Today, she was scratchiness personified, managing just a single boundary before failing to get the necessary elevation to clear Villiers at deep midwicket. With Matthews in a slump-spiral as deep as this, it’s perhaps a good thing that West Indies won’t be featuring in October’s World Cup.
Brave had themselves struggled with the bat, sinking to 14 for 2 early on after Fire put them in to bat on a pitch made sticky with rain. With Sunday’s final looming, Brave chose to fiddle around with their middle order to offer chances to Freya Kemp, Chloe Tryon, Villiers and Georgia Adams, who have had very little to do with the bat this season. Adams, for example, had faced just 11 balls prior to today’s match; but her elevation to number 6 against the Fire gave Brave’s skipper (who finished 30 not out from 26 balls) to bat herself into a modicum of form.
Not only did that ensure Brave got to a total which was (just about) defendable, it could end up mattering a lot on Sunday if the final proves to be a tight match.
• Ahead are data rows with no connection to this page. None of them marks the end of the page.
(** C4. Where the code stands on the claim. As the claim says, front,
    back, empty and size take a write lock as well as a read lock, and
    push, pop and acquire_iterable_write_view take no read lock. Against
    the claim, a write lock gives no read view: the IterableView
    constructor has no viable overload for a WriteLock, whatever the queue
    expression, and acquire_iterable_view, declared for a ReadLock only,
    cannot be called with any lock at all, because its body hands the
    const [*this] to that constructor. *)
Theorem write_lock_has_no_read_view this (value : T) (rl : ReadLock) (wl : WriteLock)
    (q : qualifier) (t : Token) :
  (call_front (T:=T) this (WriteToken wl) = Selected (front_W this wl)
   ∧ call_back (T:=T) this (WriteToken wl) = Selected (back_W this wl)
   ∧ call_empty (T:=T) this (WriteToken wl) = Selected (empty_W this wl)
   ∧ call_size (T:=T) this (WriteToken wl) = Selected (size_W this wl))
  ∧ (accepted (call_push this value (ReadToken rl)) = false
     ∧ accepted (call_pop (T:=T) this (ReadToken rl)) = false
     ∧ accepted (call_acquire_iterable_write_view (T:=T) this (ReadToken rl)) = false)
  ∧ accepted (call_IterableView (T:=T) q this (WriteToken wl)) = false
  ∧ accepted (call_acquire_iterable_view (T:=T) this t) = false.
Proof.
  split; [done|]. split; [done|]. split.
  - by destruct q.
  - by destruct t.
Qed.

(** What the view constructors do accept: a non-const queue and the lock
    type of the view; acquire_iterable_write_view, a non-const member,
    passes exactly that. *)
Lemma view_constructor_calls this (rl : ReadLock) (wl : WriteLock) :
  call_IterableView (T:=T) NonConst this (ReadToken rl)
  = Selected (IterableView_ctor this rl)
  ∧ call_IterableWriteView (T:=T) NonConst this (WriteToken wl)
    = Selected (IterableWriteView_ctor this wl)
  ∧ accepted (call_IterableWriteView (T:=T) NonConst this (ReadToken rl)) = false
  ∧ accepted (call_IterableView (T:=T) Const this (ReadToken rl)) = false
  ∧ accepted (call_IterableWriteView (T:=T) Const this (WriteToken wl)) = false.
Proof. done. Qed.
End Overloads.

(** * Further properties of the header *)

(** ** What the validation looks at *)

Section ValidationScope.
Context {T : Type} `{BuildConfig}.
Implicit Types (h : gmap Addr (list T)) (this : Addr) (d : list T).

Lemma guarded_compiled_out {A} c (m : M T A) h :
  NDEBUG = true → (ASSERT c;; m) h = m h.
Proof. intros Hn. by rewrite (bind_Returned _ _ h () h) by by apply ASSERT_compiled_out. Qed.

Lemma is_valid_lock_null_read this : is_valid_lock this ReadLock_default = false.
Proof. done. Qed.

Lemma is_valid_lock_null_write this : is_valid_lock this WriteLock_default = false.
Proof. done. Qed.

(** X1. In a build that keeps assertions, front, back, empty, size, push,
    pop, acquire_iterable_write_view and the two view constructors end in
    the assertion abort exactly when the lock they were given is not
    associated with this queue's mutex, whatever the store holds (empty
    queue, other queues): nothing else makes them abort, and nothing lets
    an unassociated lock through. *)
Theorem abort_exactly_on_invalid_lock this (rl : ReadLock) (wl : WriteLock) (value : T) h :
  NDEBUG = false →
  aborted (front_R this rl h) = negb (is_valid_lock this rl)
  ∧ aborted (back_R this rl h) = negb (is_valid_lock this rl)
  ∧ aborted (empty_R this rl h) = negb (is_valid_lock this rl)
  ∧ aborted (size_R this rl h) = negb (is_valid_lock this rl)
  ∧ aborted (IterableView_ctor (T:=T) this rl h) = negb (is_valid_lock this rl)
  ∧ aborted (front_W this wl h) = negb (is_valid_lock this wl)
  ∧ aborted (back_W this wl h) = negb (is_valid_lock this wl)
  ∧ aborted (empty_W this wl h) = negb (is_valid_lock this wl)
  ∧ aborted (size_W this wl h) = negb (is_valid_lock this wl)
  ∧ aborted (push this value wl h) = negb (is_valid_lock this wl)
  ∧ aborted (pop this wl h) = negb (is_valid_lock this wl)
  ∧ aborted (IterableWriteView_ctor (T:=T) this wl h) = negb (is_valid_lock this wl)
  ∧ aborted (acquire_iterable_write_view (T:=T) this wl h) = negb (is_valid_lock this wl).
Proof.
  intros Hn.
  assert (aborted (front_R this rl h) = negb (is_valid_lock this rl)
          ∧ aborted (back_R this rl h) = negb (is_valid_lock this rl)
          ∧ aborted (empty_R this rl h) = negb (is_valid_lock this rl)
          ∧ aborted (size_R this rl h) = negb (is_valid_lock this rl)
          ∧ aborted (IterableView_ctor (T:=T) this rl h)
            = negb (is_valid_lock this rl)) as Hreads.
  { destruct (is_valid_lock this rl) eqn:Hr; simpl.
    - destruct (valid_lock_never_aborts this rl (acquire_write_lock this) value h Hr
                  (is_valid_lock_acquire_write this))
        as (?&_&?&_&?&_&?&_&_&_&?&_&_).
      done.
    - destruct (invalid_lock_aborts this rl WriteLock_default value h Hn Hr
                  (is_valid_lock_null_write this))
        as (Hf&_&Hb&_&He&_&Hs&_&_&_&Hc&_&_).
      by rewrite Hf, Hb, He, Hs, Hc. }
  assert (aborted (front_W this wl h) = negb (is_valid_lock this wl)
          ∧ aborted (back_W this wl h) = negb (is_valid_lock this wl)
          ∧ aborted (empty_W this wl h) = negb (is_valid_lock this wl)
          ∧ aborted (size_W this wl h) = negb (is_valid_lock this wl)
          ∧ aborted (push this value wl h) = negb (is_valid_lock this wl)
          ∧ aborted (pop this wl h) = negb (is_valid_lock this wl)
          ∧ aborted (IterableWriteView_ctor (T:=T) this wl h)
            = negb (is_valid_lock this wl)
          ∧ aborted (acquire_iterable_write_view (T:=T) this wl h)
            = negb (is_valid_lock this wl)) as Hwrites.
  { destruct (is_valid_lock this wl) eqn:Hw; simpl.
    - destruct (valid_lock_never_aborts this (acquire_read_lock this) wl value h
                  (is_valid_lock_acquire_read this) Hw)
        as (_&?&_&?&_&?&_&?&?&?&_&?&?).
      done.
    - destruct (invalid_lock_aborts this ReadLock_default wl value h Hn
                  (is_valid_lock_null_read this) Hw)
        as (_&Hf&_&Hb&_&He&_&Hs&Hpu&Hpo&_&Hc&Ha).
      by rewrite Hf, Hb, He, Hs, Hpu, Hpo, Hc, Ha. }
  destruct Hreads as (?&?&?&?&?). destruct Hwrites as (?&?&?&?&?&?&?&?).
  done.
Qed.

(** X2. With NDEBUG defined no member looks at its lock: called with any
    two locks whatever (valid, foreign, null), it does the same thing. *)
Theorem lock_ignored_under_NDEBUG this (rl rl' : ReadLock) (wl wl' : WriteLock)
    (value : T) h :
  NDEBUG = true →
  front_R this rl h = front_R this rl' h
  ∧ back_R this rl h = back_R this rl' h
  ∧ empty_R this rl h = empty_R this rl' h
  ∧ size_R this rl h = size_R this rl' h
  ∧ front_W this wl h = front_W this wl' h
  ∧ back_W this wl h = back_W this wl' h
  ∧ empty_W this wl h = empty_W this wl' h
  ∧ size_W this wl h = size_W this wl' h
  ∧ push this value wl h = push this value wl' h
  ∧ pop this wl h = pop this wl' h
  ∧ front_W this wl h = front_R this rl h
  ∧ back_W this wl h = back_R this rl h.
Proof.
  intros Hn.
  unfold front_R, back_R, empty_R, size_R, front_W, back_W, empty_W, size_W, push, pop.
  by rewrite !guarded_compiled_out.
Qed.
The fact that I waited half an hour after play ended in the Brave v Invincibles match on Monday to speak to Sophie Devine is typical of the player and the person. How did she spend those 30 minutes? Signing autographs and taking selfies with kids on the boundary at the Utilita Bowl. In the end, she had to be physically ushered away by security as they geared up for the men’s match.
Earlier this year Devine took a mental health break, missing out on the WPL and the second part of the New Zealand domestic season, presumably partly out of sheer exhaustion caused by simultaneously captaining her country and being her side’s best player. Now, she is back out there and – as she says – “enjoying herself” again.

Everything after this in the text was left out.